● Directions for this task
Please copy every line with the string "Contract" from the entries below.

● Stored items
(* ===== verification/Contract.v ===== *)
(** * Contract: the spec's structural probe (§4.1) as an interface

    The spec asks for a queryable tree with three read-only operations
    over key paths: [has_key], [get_object] and [contains_key_anywhere_at].
    Here they are derived from one interface, [StructuralProbe]: the node
    at a key path, and whether a node is an object.  [StructuralProbeLaws]
    says a path is walked one key at a time.  The interface has two
    instances:
    - the tree ([Value.t], walked by [Json.get]);
    - simd_json's tape ([list Node], walked by [Tape.tape_get]).

    The spec's fingerprints (§4.2) are written once against the
    interface.  They are parameterised by the key names ([Keys]), since
    the spec spells them as the services do and the code as the Rust
    fields.  A representation that commutes with the interface preserves
    every fingerprint ([Transport]), and [flatten] is one.  So the spec's
    predicates mean the same on the tape the code reads as on the tree.
    The code's own probes ([Deserializer.is_apigw_rest], ...) are then
    compared with the spec's. *)

From stdpp Require Import base list strings.
From Stdlib Require Import String.
From S2P Require Import Prelude Json Deserializer Probe Tape.

(** §4.1: the node at a key path, and whether a node is an object. *)
Class StructuralProbe (T : Type) := {
  node_at : list string -> T -> option T;
  is_object_node : T -> bool
}.

(** The three operations of §4.1. *)
Definition has_key {T} `{!StructuralProbe T} (p : list string) (t : T) : bool :=
  is_some (node_at p t).

Definition get_object_at {T} `{!StructuralProbe T} (p : list string) (t : T) : option T :=
  match node_at p t with
  | Some n => if is_object_node n then Some n else None
  | None => None
  end.

Definition contains_key_anywhere_at {T} `{!StructuralProbe T} (p : list string) (k : string)
    (t : T) : bool :=
  has_key (p ++ [k]) t.

(** A path is the root when empty, and is walked one key at a time. *)
Class StructuralProbeLaws (T : Type) `{!StructuralProbe T} := {
  node_at_nil t : node_at [] t = Some t;
  node_at_cons k p t : node_at (k :: p) t = node_at [k] t ≫= node_at p
}.

(** The keys the fingerprints read. *)
Record Keys : Type := {
  k_request_context : string;
  k_http : string;
  k_http_method : string;
  k_elb : string;
  k_connected_at : string
}.

(** The Rust field names the code probes (lines 44-65). *)
Definition rust_keys : Keys :=
  {| k_request_context := "request_context"; k_http := "http"; k_http_method := "http_method";
     k_elb := "elb"; k_connected_at := "connected_at" |}.

(** The services' wire names the spec's fingerprints use (§4.2). *)
Definition wire_keys : Keys :=
  {| k_request_context := "requestContext"; k_http := "http"; k_http_method := "httpMethod";
     k_elb := "elb"; k_connected_at := "connectedAt" |}.

(** ** §4.2: the fingerprints, against the interface *)

Section Fingerprints.
Context {T : Type} `{!StructuralProbe T} (ks : Keys).

(** An object at [requestContext] without [http], and a top-level [httpMethod]. *)
Definition spec_rest (t : T) : bool :=
  is_some (get_object_at [k_request_context ks] t) &&
  negb (contains_key_anywhere_at [k_request_context ks] (k_http ks) t) &&
  has_key [k_http_method ks] t.

(** An object at [requestContext] with an [http] child. *)
Definition spec_http (t : T) : bool :=
  is_some (get_object_at [k_request_context ks] t) &&
  contains_key_anywhere_at [k_request_context ks] (k_http ks) t.

(** An object at [requestContext.elb]. *)
Definition spec_alb (t : T) : bool :=
  is_some (get_object_at [k_request_context ks; k_elb ks] t).

(** A top-level [connectedAt]. *)
Definition spec_websocket (t : T) : bool := has_key [k_connected_at ks] t.
End Fingerprints.

(** ** The two instances *)

(** The tree, walked by [get]. *)
Fixpoint tree_at (p : list string) (v : Value.t) : option Value.t :=
  match p with
  | [] => Some v
  | k :: p' => match get k v with Some w => tree_at p' w | None => None end
  end.

#[export] Instance probe_tree : StructuralProbe Value.t :=
  {| node_at := tree_at; is_object_node v := is_some (as_object v) |}.

(** The tape, walked by the tape's [Object::get]; a node is the slice of
    its layout. *)
Fixpoint tape_at (p : list string) (t : list Node) : option (list Node) :=
  match p with
  | [] => Some t
  | k :: p' => match (tape_get k t).1 with Some s => tape_at p' s | None => None end
  end.

Definition tape_is_object (t : list Node) : bool :=
  match t with NObject _ _ :: _ => true | _ => false end.

#[export] Instance probe_tape : StructuralProbe (list Node) :=
  {| node_at := tape_at; is_object_node := tape_is_object |}.

(** A payload whose [request_context.elb] is not an object. *)
Definition payload_elb_scalar : Value.t :=
  Value.Object [("request_context", Value.Object [("elb", Value.String "arn")])].

(** ** Laws of the instances *)

#[export] Instance probe_tree_laws : StructuralProbeLaws Value.t.
Proof. split; [done|]. intros k p t. simpl. by destruct (get k t). Qed.

#[export] Instance probe_tape_laws : StructuralProbeLaws (list Node).
Proof. split; [done|]. intros k p t. simpl. by destruct (tape_get k t).1. Qed.

(** ** Clients of the interface: a representation that commutes with it
    keeps every fingerprint *)

Section Transport.
Context {A B : Type} `{!StructuralProbe A, !StructuralProbe B} (rep : A -> B).
Hypothesis rep_node_at : forall p a, node_at p (rep a) = rep <$> node_at p a.
Hypothesis rep_is_object : forall a, is_object_node (rep a) = is_object_node a.

Lemma has_key_rep p a : has_key p (rep a) = has_key p a.
Proof. unfold has_key. rewrite rep_node_at. by destruct (node_at p a). Qed.

Lemma get_object_at_rep p a : is_some (get_object_at p (rep a)) = is_some (get_object_at p a).
Proof.
  unfold get_object_at. rewrite rep_node_at.
  destruct (node_at p a) as [n|]; simpl; [|done]. rewrite rep_is_object. by destruct (is_object_node n).
Qed.

Lemma contains_key_anywhere_at_rep p k a :
  contains_key_anywhere_at p k (rep a) = contains_key_anywhere_at p k a.
Proof. apply has_key_rep. Qed.

Lemma fingerprints_rep ks a :
  spec_rest ks (rep a) = spec_rest ks a /\ spec_http ks (rep a) = spec_http ks a /\
  spec_alb ks (rep a) = spec_alb ks a /\ spec_websocket ks (rep a) = spec_websocket ks a.
Proof.
  unfold spec_rest, spec_http, spec_alb, spec_websocket.
  by rewrite !get_object_at_rep, !contains_key_anywhere_at_rep, !has_key_rep.
Qed.
End Transport.

(** ** [flatten] commutes with the interface *)

Lemma tape_at_flatten p v : tape_at p (flatten v) = flatten <$> tree_at p v.
Proof.
  revert v. induction p as [|k p IH]; intros v; [done|]. simpl.
  rewrite tape_get_flatten. simpl. destruct (get k v); simpl; [apply IH|done].
Qed.

Lemma tape_is_object_flatten v : tape_is_object (flatten v) = is_some (as_object v).
Proof. by destruct v. Qed.

(** The spec's fingerprints read the same on the tape as on the tree. *)
Lemma fingerprints_flatten ks v :
  spec_rest ks (flatten v) = spec_rest ks v /\ spec_http ks (flatten v) = spec_http ks v /\
  spec_alb ks (flatten v) = spec_alb ks v /\ spec_websocket ks (flatten v) = spec_websocket ks v.
Proof. apply (fingerprints_rep flatten); [apply tape_at_flatten|apply tape_is_object_flatten]. Qed.

(** ** The code's probes against the spec's fingerprints *)

(** On the tree, under the Rust key names, the code's REST, HTTP and
    WebSocket probes are the spec's fingerprints. *)
Lemma code_fingerprints_spec v :
  is_apigw_rest v = spec_rest rust_keys v /\ is_apigw_http v = spec_http rust_keys v /\
  is_websocket v = spec_websocket rust_keys v.
Proof.
  unfold is_apigw_rest, is_apigw_http, is_websocket, spec_rest, spec_http, spec_websocket,
    contains_key_anywhere_at, has_key, get_object_at, get_object, contains_key; simpl.
  destruct (get "request_context" v) as [[| | |o]|]; simpl;
    destruct (get "http_method" v), (get "connected_at" v); simpl; try done.
  all: by destruct (obj_get "http" o).
Qed.

(** C9. The probes the code runs on simd_json's tape (lines 44-45, 51-52
    and 65) are the spec's structural fingerprints (§4.2), evaluated
    through the spec's probe interface (§4.1) on that same tape, under the
    Rust field names: REST gateway, HTTP gateway and WebSocket, for every
    payload. *)
Theorem tape_probes_meet_spec v :
  (tape_probe_rest (flatten v)).1 = spec_rest rust_keys (flatten v) /\
  (tape_probe_rc "http" (flatten v)).1 = spec_http rust_keys (flatten v) /\
  (tape_contains_key "connected_at" (flatten v)).1 = spec_websocket rust_keys (flatten v).
Proof.
  destruct (fingerprints_flatten rust_keys v) as (-> & -> & _ & ->).
  destruct (code_fingerprints_spec v) as (Hr & Hh & Hw).
  rewrite tape_probe_rest_flatten, tape_probe_rc_flatten, tape_contains_key_flatten,
    probe_rest_c_fst, probe_rc_c_fst, contains_key_c_fst, <- Hr, <- Hh, <- Hw.
  done.
Qed.

(** C16. The load-balancer probe (lines 58-59, [if let Some(_) =
    rc.get("elb")]) tests only that [request_context.elb] exists.  It
    accepts every payload the spec's fingerprint accepts (an object at
    that path), and also payloads where [elb] holds a string, a number
    or null, which the spec does not. *)
Theorem alb_probe_has_key v :
  is_alb v = has_key [k_request_context rust_keys; k_elb rust_keys] v /\
  (spec_alb rust_keys v = true -> is_alb v = true).
Proof.
  unfold is_alb, spec_alb, has_key, get_object_at, get_object; simpl.
  destruct (get "request_context" v) as [[| | |o]|]; simpl; try done.
  destruct (obj_get "elb" o) as [w|]; simpl; [|done]. by destruct w.
Qed.

Lemma alb_probe_has_key_witness : spec_alb rust_keys payload_alb = true /\ is_alb payload_alb = true.
Proof. split; [reflexivity|]. apply (proj2 (alb_probe_has_key payload_alb)). reflexivity. Defined.

(** The divergence: [request_context.elb] holding a string passes the
    code's probe and fails the spec's fingerprint. *)
Example alb_spec_divergence :
  is_alb payload_elb_scalar = true /\ spec_alb rust_keys payload_elb_scalar = false.
Proof. split; reflexivity. Qed.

● Worked solution
(* ===== verification/Contract.v ===== *)
(** * Contract: the spec's structural probe (§4.1) as an interface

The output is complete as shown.